The bill accomplishes all that by doing a few things: Codifying a couple opinions from Washington Attorneys General that allow medical practitioners with the relevant training to perform abortions, replacing gendered language with gender-neutral language, and prohibiting the state from criminalizing someone for managing their own abortion.

Though the two opinions from Democratic Attorneys General (one 2004 opinion from Christine Gregoire, and one 2019 opinion from Bob Ferguson) authorize property licensed Advanced Registered Nurse Practitioners (ARNP) and Physician Assistants (PA) to perform abortions, they're only opinions. Cementing those opinions into state statute would add a sense of security for qualified PAs and ARNPs who want to provide abortions but who feel nervous about doing so without the full force of state law behind them. Advocates hope that sense of security might spur more of the state's ~10,000 PAs and ARNPs to step up and help address the coming surge.

The need for more providers, as Megan Burbank reported for Crosscut, looks particularly intense east of the mountains, "where there are only five abortion clinics, all operated by Planned Parenthood, and where clinicians already routinely see out-of-state patients."
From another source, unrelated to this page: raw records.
(** C10 (the code departs from the claim).  The sources [--proto--] and
    [__proto__] differ in characters that are not alphanumeric only, and
    both have the kit identifier [__proto__].  The test that decides whether
    the kit is new reads [registry.kits] under that name and finds what every
    object inherits there: neither merge makes an entry, so that there is
    none for the second to reuse; the time of the update is assigned to
    [Object.prototype], and the paths copied are listed for no kit, though
    the ownership map names the identifier. *)
Theorem inherited_kit_id_has_no_entry :
  differ_only_nonalnum "--proto--" "__proto__"
  /\ kitId_of "--proto--" = "__proto__"
  /\ kitId_of "__proto__" = "__proto__"
  /\ mergeAgentFolder permissive sample_kit "--proto--" fresh = (Ok tt, after_dashes)
  /\ mergeAgentFolder permissive other_kit "__proto__" after_dashes
     = (Ok tt, after_underscores)
  /\ stored after_dashes (saved_registry after_dashes)
  /\ stored after_underscores (saved_registry after_underscores)
  /\ Registry.kits (saved_registry after_dashes) !! "__proto__" = None
  /\ Registry.kits (saved_registry after_underscores) !! "__proto__" = None
  /\ Registry.files (saved_registry after_underscores) !! "rules/style.md"
     = Some (Owner.mk "__proto__" "T4")
  /\ proto_lastUpdated after_dashes = Some "T0"
  /\ proto_lastUpdated after_underscores = Some "T3".
Proof.
  split_and!; try (vm_compute; reflexivity).
  simpl. repeat split; auto.
Qed.

(** X26.  Two sources that differ only in characters that are not
    alphanumeric have the same kit identifier.  Where [registry.kits] inherits nothing
    under it: when the first is merged into a registry that has no entry
    under it and the second is merged next, the second merge finds the entry
    of the first: the source and the time of installation stay those of the
    first merge, the time of the last update is the first time read by the
    second merge, and the list of files is the list of the first merge
    followed by the paths the second copied that were not listed yet. *)
Theorem aliased_sources_share_entry E1 E2 kit1 kit2 s1 s2 w0 w1 w2 r0 :
  differ_only_nonalnum s1 s2 ->
  inherits w0 (kitId_of s1) = false ->
  stored w0 r0 ->
  Registry.kits r0 !! kitId_of s1 = None ->
  mergeAgentFolder E1 kit1 s1 w0 = (Ok tt, w1) ->
  mergeAgentFolder E2 kit2 s2 w1 = (Ok tt, w2) ->
  kitId_of s1 = kitId_of s2
  /\ exists r1 r2 K1 K2,
       stored w1 r1 /\ stored w2 r2
       /\ Registry.kits r1 !! kitId_of s1 = Some K1
       /\ Registry.kits r2 !! kitId_of s2 = Some K2
       /\ Kit.source K1 = s1 /\ Kit.source K2 = s1
       /\ Kit.installedAt K1 = clock E1 (ticks w0)
       /\ Kit.installedAt K2 = clock E1 (ticks w0)
       /\ Kit.lastUpdated K2 = Some (clock E2 (ticks w1))
       /\ (exists extra, Kit.files K2 = Kit.files K1 ++ extra)
       /\ (forall P, P ∈ Kit.files K2 <-> P ∈ Kit.files K1 \/ copied_by w1 w2 P).
Proof.
  intros Halias%kitId_of_alias Hinh Hst Hnone H1 H2. split; [done|].
  apply merge_ok in H1 as (r0' & r1 & M1). apply merge_ok in H2 as (r1' & r2 & M2).
  assert (r0' = r0) as -> by (eapply stored_loads; [done|apply M1]).
  assert (r1' = r1) as ->
    by (eapply stored_loads; [by eapply merged_reload|apply M2]).
  destruct (merged_kit _ _ _ _ _ _ M1) as (K1 & HK1 & Hcase1 & _); [by right|].
  rewrite Hnone in Hcase1. destruct Hcase1 as (Hs1 & Hi1 & _).
  destruct (merged_kit _ _ _ _ _ _ M2) as (K2 & HK2 & Hcase2 & Hext & _ & Hin).
  { left. rewrite <- Halias, HK1. eauto. }
  unfold kit_files in Hext, Hin. rewrite <- Halias, HK1 in Hcase2, Hext, Hin.
  destruct Hcase2 as (Hs2 & Hi2 & Hu2).
  exists r1, r2, K1, K2. rewrite <- Halias at 1.
  repeat split; try done; try congruence; try (by eapply merged_reload); apply Hin.
Qed.
(** * schemInfoPy: format detection and tolerant extraction over NBT trees

    A shallow embedding of [src/schemInfoPy.py].  The Python functions are
    transcribed one by one; dynamic typing is made explicit by a tagged
    union of NBT nodes, and every Python operation that can raise is a
    function into [outcome].  The analysis itself mutates two accumulators
    ([result] and [output]); it is written in a small state-and-exception
    monad that keeps the state reached when an exception escapes, exactly
    as the [except] handler of the source sees it. *)

From Stdlib Require Import ZArith List String Ascii Bool Lia DecimalString.
From Stdlib.Strings Require Import Byte.
Set Warnings "-register-all".
Import ListNotations.
Open Scope string_scope.
Open Scope Z_scope.

(** ** NBT nodes

    The tags of the decoded tree.  The tag classes of the NBT library are
    subclasses of the Python built-ins and of NumPy's array: a compound is
    a [dict] (insertion ordered), a list a [list], the three array tags
    are one-dimensional [numpy.ndarray]s, a string a [str], the four
    integer tags [int]s and the two real tags [float]s.  The model gives
    every node the behaviour of its base type.  A real scalar is kept as
    its IEEE-754 double bit pattern; no arithmetic is done on it here.
    Plain Python values that flow through the same variables (the
    defaults [0], ['?'] and [{}]) are the corresponding nodes. *)
Inductive Node : Type :=
| TagCompound (fields : list (string * Node))
| TagList (items : list Node)
| TagByteArray (elems : list Z)
| TagIntArray (elems : list Z)
| TagLongArray (elems : list Z)
| TagString (s : string)
| TagInt (z : Z)
| TagFloat (bits : Z).

(** ** Ordered dictionaries *)
Module Dict.
Section Ops.
Context {V : Type}.
Definition t := list (string * V).

Fixpoint get (k : string) (d : t) : option V :=
  match d with
  | [] => None
  | (k', v) :: rest => if String.eqb k k' then Some v else get k rest
  end.

Definition mem (k : string) (d : t) : bool :=
  match get k d with Some _ => true | None => false end.

(** [d[k] = v]: replaces in place, or appends a new last entry. *)
Fixpoint set (k : string) (v : V) (d : t) : t :=
  match d with
  | [] => [(k, v)]
  | (k', v') :: rest =>
      if String.eqb k k' then (k, v) :: rest else (k', v') :: set k v rest
  end.

Definition keys (d : t) : list string := map fst d.
End Ops.
Arguments t : clear implicits.
End Dict.

(** ** Exceptions and outcomes *)
Inductive exn : Type :=
| AttributeError (msg : string)
| TypeError (msg : string)
| ValueError (msg : string)
| IndexError (msg : string)
| KeyError (msg : string)
| LibraryError (msg : string).

(** [str(e)] *)
Definition exn_str (e : exn) : string :=
  match e with
  | AttributeError m | TypeError m | ValueError m
  | IndexError m | KeyError m | LibraryError m => m
  end.

Inductive outcome (A : Type) : Type :=
| Returns (a : A)
| Raises (e : exn).
Arguments Returns {A} a.
Arguments Raises {A} e.

Definition obind {A B} (m : outcome A) (k : A -> outcome B) : outcome B :=
  match m with
  | Returns a => k a
  | Raises e => Raises e
  end.

Declare Scope outcome_scope.
Delimit Scope outcome_scope with outcome.
Notation "x <-- m ;; k" := (obind m (fun x => k))
  (at level 61, m at next level, right associativity) : outcome_scope.
Open Scope outcome_scope.

(** ** Python operations on nodes *)
Module Py.

Definition type_name (obj : Node) : string :=
  match obj with
  | TagCompound _ => "Compound"
  | TagList _ => "List"
  | TagByteArray _ => "ByteArray"
  | TagIntArray _ => "IntArray"
  | TagLongArray _ => "LongArray"
  | TagString _ => "String"
  | TagInt _ => "Int"
  | TagFloat _ => "Double"
  end.

(** [isinstance(obj, dict)] *)
Definition is_dict (obj : Node) : bool :=
  match obj with TagCompound _ => true | _ => false end.

(** [isinstance(obj, (int, float))] *)
Definition is_number (obj : Node) : bool :=
  match obj with TagInt _ | TagFloat _ => true | _ => false end.

Definition is_string_equal (key : string) (item : Node) : bool :=
  match item with TagString s => String.eqb s key | _ => false end.
(** * wbtree: a weight-balanced binary search tree (Go), shallow embedding

    The development follows [tree.go].  A [*Tree[K, V]] is a value of the
    inductive type [Tree]: [Nil] is the nil pointer, a [Node] carries the
    address of the struct it stands for together with the five fields of the
    struct.  Every subtree is exclusively owned by its parent, so the value
    of a tree is the contents of the heap reachable from its handle; writes
    through a pointer become rebuilding the node with the same address.

    [uint64] and [int] are integers in [Z] with the wrap-around written out.
    A nil dereference (a panic) is the [None] of the error monad. *)

From Stdlib Require Import ZArith List Lia Bool Sorted Permutation.
Import ListNotations.
Local Open Scope Z_scope.

(** ** Machine integers *)

(** [uint64] arithmetic wraps modulo [2^64]. *)
Definition wrap64 (z : Z) : Z := z mod 2 ^ 64.

(** Conversion to [int] (64 bits, two's complement). *)
Definition toInt (z : Z) : Z := (z + 2 ^ 63) mod 2 ^ 64 - 2 ^ 63.

(** Conversion [uint64(n)] of an [int]. *)
Definition toUint64 (n : Z) : Z := wrap64 n.

Definition treeDelta : Z := 3.
Definition treeGamma : Z := 2.

(** ** The error monad: [None] is a panic *)

Definition bind {A B : Type} (m : option A) (k : A -> option B) : option B :=
  match m with
  | Some a => k a
  | None => None
  end.

Notation "x <- m ;; k" := (bind m (fun x => k))
  (at level 61, m at next level, right associativity).
Notation "' pat <- m ;; k" := (bind m (fun x => match x with pat => k end))
  (at level 61, pat pattern, m at next level, right associativity).

(** ** Interfaces *)

(** [Cmpable[T]]: the C style three-way comparison [a.Cmp(b)]. *)
Class Cmpable (K : Type) := Cmp : K -> K -> Z.

(** The zero value of a Go type. *)
Class GoZero (T : Type) := zero : T.

(** What the documentation of [Cmpable] asks of an implementation: the sign
    of [Cmp] is a total preorder on keys, keys that compare [0] being the
    equal ones. *)
Class CmpOrder (K : Type) `{Cmpable K} : Prop := {
  Cmp_flip : forall a b : K, Z.sgn (Cmp b a) = - Z.sgn (Cmp a b);
  Cmp_trans : forall a b c : K, Cmp a b <= 0 -> Cmp b c <= 0 -> Cmp a c <= 0
}.

(** [cmpUint] of the test file: unsigned integers with the usual order. *)
Definition cmpUint (c other : Z) : Z :=
  if c =? other then 0 else if c <? other then -1 else 1.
As a matter of course, Republicans on the Senate floor wasted a bunch of time flipping shit about all of this. Rather than openly admitting her disbelief in the existence of trans, nonbinary, and gender-nonconforming people, Republican Senator Judy Warnick expressed lots of "confusion" over the need to use gender-neutral language in the bill, but most of the "debate" centered on credentials and on that liability issue.
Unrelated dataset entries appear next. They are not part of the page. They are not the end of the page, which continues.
(** X16: whenever the metadata fits the sources, every source is accounted
    for exactly once: the number of documents returned and the number of
    warnings logged add up to the number of sources. *)
Theorem run_accounts_for_every_source sources meta meta_list log :
  normalize_metadata meta (length sources) = Ok meta_list →
  ∃ documents warnings,
    run sources meta log = (log ++ warnings, Ok {[ "documents" := documents ]})
    ∧ length documents + length warnings = length sources.
Proof.
  intros Hn. pose proof (normalize_metadata_length _ _ _ Hn) as Hlen.
  eexists _, _. split; [by apply run_result|].
  rewrite (Forall2_length _ _ _ (documents_sources sources meta_list Hlen)).
  rewrite <- (length_fmap w_source (omap warning_of sources)), warnings_sources.
  apply length_filter_partition.
Qed.

(** X17: a single dictionary given as [meta] reaches every document: each
    entry of it is in the [meta] of each document returned, whatever the
    source and the file carry under the same key. *)
Theorem run_dict_meta_in_every_document sources (d : gmap string PyVal) log :
  ∃ log' documents,
    run sources (MetaDict d) log = (log', Ok {[ "documents" := documents ]})
    ∧ Forall (λ document, d ⊆ Document.meta document) documents.
Proof.
  eexists _, _. split; [by apply run_result|].
  apply Forall_forall. intros document Hin.
  apply list_elem_of_omap in Hin as ([source metadata] & Hz & Hdoc).
  assert (metadata = d) as ->.
  { apply list_elem_of_lookup in Hz as [i Hi].
    rewrite lookup_zip_with in Hi.
    destruct (sources !! i); [|done]. simpl in Hi.
    destruct (replicate (length sources) d !! i) eqn:E; [|done].
    apply lookup_replicate in E as [-> _]. by simplify_eq/=. }
  unfold document_of in Hdoc. cbn [fst snd] in Hdoc.
  destruct (parsed source) as [[bs file]|]; [|done]. simplify_eq/=.
  apply map_union_subseteq_l.
Qed.

End ConverterFurther.

(** ** The tokens that F1 compares *)

Lemma chars_rev_app (P : ascii → Prop) (s acc : string) :
  Forall P (String.list_ascii_of_string (String.rev_app s acc))
  ↔ Forall P (String.list_ascii_of_string s) ∧ Forall P (String.list_ascii_of_string acc).
Proof.
  revert acc. induction s as [|c s IH]; intros acc; cbn [String.rev_app String.list_ascii_of_string].
  - split; [intros H; split; [constructor | done] | by intros [_ H]].
  - rewrite IH. cbn [String.list_ascii_of_string]. rewrite !Forall_cons. tauto.
Qed.

Lemma rev_app_nonempty (s acc : string) :
  s ≠ "" ∨ acc ≠ "" → String.rev_app s acc ≠ "".
Proof.
  revert acc. induction s as [|c s IH]; intros acc H; cbn [String.rev_app].
  - destruct H; done.
  - apply IH. by right.
Qed.

Lemma split_go_tokens (tok s : string) :
  Forall (λ c, PyStr.is_space c = false) (String.list_ascii_of_string tok) →
  Forall (λ t, t ≠ "" ∧ Forall (λ c, PyStr.is_space c = false) (String.list_ascii_of_string t))
    (PyStr.split_go tok s).
Proof.
  assert (∀ tok, tok ≠ "" →
            Forall (λ c, PyStr.is_space c = false) (String.list_ascii_of_string tok) →
            String.rev tok ≠ ""
            ∧ Forall (λ c, PyStr.is_space c = false)
                (String.list_ascii_of_string (String.rev tok))) as Hrev.
  { intros t Ht HF. unfold String.rev. split.
    - apply rev_app_nonempty. by left.
    - apply chars_rev_app. split; [done | constructor]. }
  revert tok. induction s as [|c s IH]; intros tok Htok; cbn [PyStr.split_go].
  - destruct tok as [|a tok]; constructor; [by apply Hrev | constructor].
  - destruct (PyStr.is_space c) eqn:Hc.
    + destruct tok as [|a tok]; [apply IH; constructor|].
      constructor; [by apply Hrev | apply IH; constructor].
    + apply IH. cbn [String.list_ascii_of_string]. by constructor.
Qed.

(** X18: the whitespace tokenization that F1 applies to a normalized string
    yields only tokens that are not empty and hold no whitespace character. *)
Theorem split_tokens (s : string) :
  Forall (λ t, t ≠ "" ∧ Forall (λ c, PyStr.is_space c = false) (String.list_ascii_of_string t))
    (PyStr.split s).
Proof. apply split_go_tokens. constructor. Qed.

(** ** The further theorems at work on the concrete environments *)

Lemma squash_le_1 (x : Q) : (Demo.squash x <= 1)%Q.
Proof.
  unfold Demo.squash.
  pose proof (Qabs_nonneg x) as Habs. pose proof (Qle_Qabs x) as Hx.
  assert (x / (2 * (1 + Qabs x)) <= 1 # 2)%Q as H.
  { apply Qle_shift_div_r; [lra|]. lra. }
  lra.
Qed.

Section FurtherInstances.
Import Demo.

Lemma compute_f1_single_order_witness :
  _compute_f1_single ["the"; "cat"; "sat"] ["a"; "cat"]
  = _compute_f1_single ["cat"; "the"; "sat"] ["cat"; "a"].
Proof.
  apply (compute_f1_single_order ["the"; "cat"; "sat"] ["cat"; "the"; "sat"]
           ["a"; "cat"] ["cat"; "a"]).
  - apply perm_swap.
  - apply perm_swap.
Defined.

Lemma exact_match_le_f1_witness :
  ∃ log1 log2 em f1,
    _calculate_em (env := imports) result key opts []
      = (log1, Ok {[ "exact_match" := MFloat em ]})
    ∧ _calculate_f1 (env := imports) result key opts [] = (log2, Ok {[ "f1" := MFloat f1 ]})
    ∧ (em <= f1)%Q.
Proof.
  apply (exact_match_le_f1 (env := imports) result key opts []
           ["Paris"; "7"] ["Paris"; "seven"]).
  - reflexivity.
  - reflexivity.
  - reflexivity.
  - discriminate.
  - repeat constructor.
  - repeat constructor.
Defined.

(** Without that condition the order can be the other way round: for the
    prediction "a" followed by NUL and the label "a", exact match is 1 and
    F1 is 0. *)
Example exact_match_above_f1_on_padding :
  ∃ em f1,
    (_calculate_em (env := imports) Padding.padded key opts []).2
      = Ok {[ "exact_match" := MFloat em ]}
    ∧ (_calculate_f1 (env := imports) Padding.padded key opts []).2
      = Ok {[ "f1" := MFloat f1 ]}
    ∧ (em == 1)%Q ∧ (f1 == 0)%Q.
Proof.
  exists (Qsum [1%Q] / QofNat 1)%Q, (Qsum [0%Q] / QofNat 1)%Q.
  split; [vm_compute; reflexivity|]. split; [vm_compute; reflexivity|].
  split; by vm_compute.
Qed.

Lemma identical_answers_score_one_witness :
  ∃ log1 log2 em f1,
    _calculate_em (env := imports) (__init__ echo ["capital?"] ["Paris"] ["Paris"])
        key opts []
      = (log1, Ok {[ "exact_match" := MFloat em ]})
    ∧ _calculate_f1 (env := imports) (__init__ echo ["capital?"] ["Paris"] ["Paris"])
        key opts []
      = (log2, Ok {[ "f1" := MFloat f1 ]})
    ∧ (em == 1)%Q ∧ (f1 == 1)%Q.
Proof.
  apply (identical_answers_score_one (env := imports)
           (__init__ echo ["capital?"] ["Paris"] ["Paris"]) key opts [] ["Paris"]).
  - reflexivity.
  - reflexivity.
  - discriminate.
Defined.

Lemma extraction_failure_propagates_witness :
  _calculate_em (env := Faulty.imports (Ok ()) Faulty.extract (Ok Faulty.bi_encoder))
      Faulty.unlabelled key opts []
    = ([] ++ ["get_answers_from_output"; "get_answers_from_output"],
       Err (Raised "KeyError" "answers"))
  ∧ _calculate_f1 (env := Faulty.imports (Ok ()) Faulty.extract (Ok Faulty.bi_encoder))
      Faulty.unlabelled key opts []
    = ([] ++ ["get_answers_from_output"; "get_answers_from_output"],
       Err (Raised "KeyError" "answers"))
  ∧ _calculate_sas (env := Faulty.imports (Ok ()) Faulty.extract (Ok Faulty.bi_encoder))
      Faulty.unlabelled key opts (VStr "model") (VInt 32) VNone VNone []
    = ([] ++ ["metrics_import.check";
              "get_answers_from_output"; "get_answers_from_output"],
       Err (Raised "KeyError" "answers")).
Proof.
  destruct (proj2 (extraction_failure_propagates
                     (env := Faulty.imports (Ok ()) Faulty.extract (Ok Faulty.bi_encoder))
                     Faulty.unlabelled key opts (VStr "model") (VInt 32) VNone VNone []
                     (Raised "KeyError" "answers"))
              ["Paris"] eq_refl eq_refl) as (Hem & Hf1 & Hsas).
  split; [exact Hem|]. split; [exact Hf1|]. exact (Hsas eq_refl).
Defined.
On the former issue, Republican Sen. Phil Fortunato led the way, twice suggesting that the bill allowed janitors to perform abortions. "What is a health care provider? Is that, could that be the janitor in a hospital?" he said during discussion of an amendment. In his remarks on the bill's final passage, he invented an edge case, expressed confusion over the definition of health care provider, and again said, "Is that the janitor that cleans up in a hospital?"
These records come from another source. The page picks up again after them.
(* ===== verification/_CoqProject ===== *)
-Q . S2P
Prelude.v
JsMap.v
Types.v
Hash.v
Evaluate.v
Client.v
Server.v
Convergence.v
ClientTypes.v
Broker.v
Process.v
Outbox.v
Metrics.v
System.v
GoClient.v
Percentiles.v
Chaos.v
Writers.v
Recovery.v
Loadgen.v
Soak.v
Json.v
JsonText.v
Api.v
Number.v
Fleet.v
Router.v
Middleware.v
Idle.v
Config.v
SdkText.v
Migrate.v
Visualizer.v
Why.v
Hero.v
Feed.v
Forms.v
Teach.v
Shell.v
Dashboard.v
Pages.v
Demo.v
Markup.v
Ui.v
Screens.v
Access.v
Expect to hear "this year Democrats in Olympia passed a bill to let janitors do abortions!!!" on the campaign trail, even though it's not true. The bill authorizes "a physician, physician assistant, advanced registered nurse practitioner, or other health care provider acting within the provider's scope of practice" to provide abortions. The bill defines "health care provider" as a "person regulated under Title 18 RCW to practice health or health-related services or otherwise practicing health care services in this state consistent with state law," which does not include janitors.

Republicans also freaked out about the section of the bill that prevents the state from criminalizing people for ending their own pregnancies, or from criminalizing people who aid or assist a pregnant person "exercising their right to reproductive freedom with their voluntary consent." Practically, this section essentially shields people from lawsuits when they take an abortion pill without medical supervision or help secure an abortion pill for a pregnant person who wants one.

Though Washington doesn't currently criminalize people for terminating their own pregnancies, that doesn't stop people from trying. Just last year, cops in Spokane obtained a warrant to investigate a woman for potential "criminal mistreatment of a child" after she had a miscarriage in a hotel. Though the cops never filed criminal charges, a lawyer for the nonprofit IfWhenHow told the outlet "she could not find any reason to suspect a crime in the warrant filed in Spokane County Superior Court." Passing a law to stop people from even trying that kinda shit seems like the least we could do given the current makeup of the nation's highest Court.

In what's shaping up to be a not-so-stellar session for progressive policy, HB 1851 looks like one of the good and urgently needed bills Democrats pushed through this year despite much bleating and gnashing of teeth from the other side.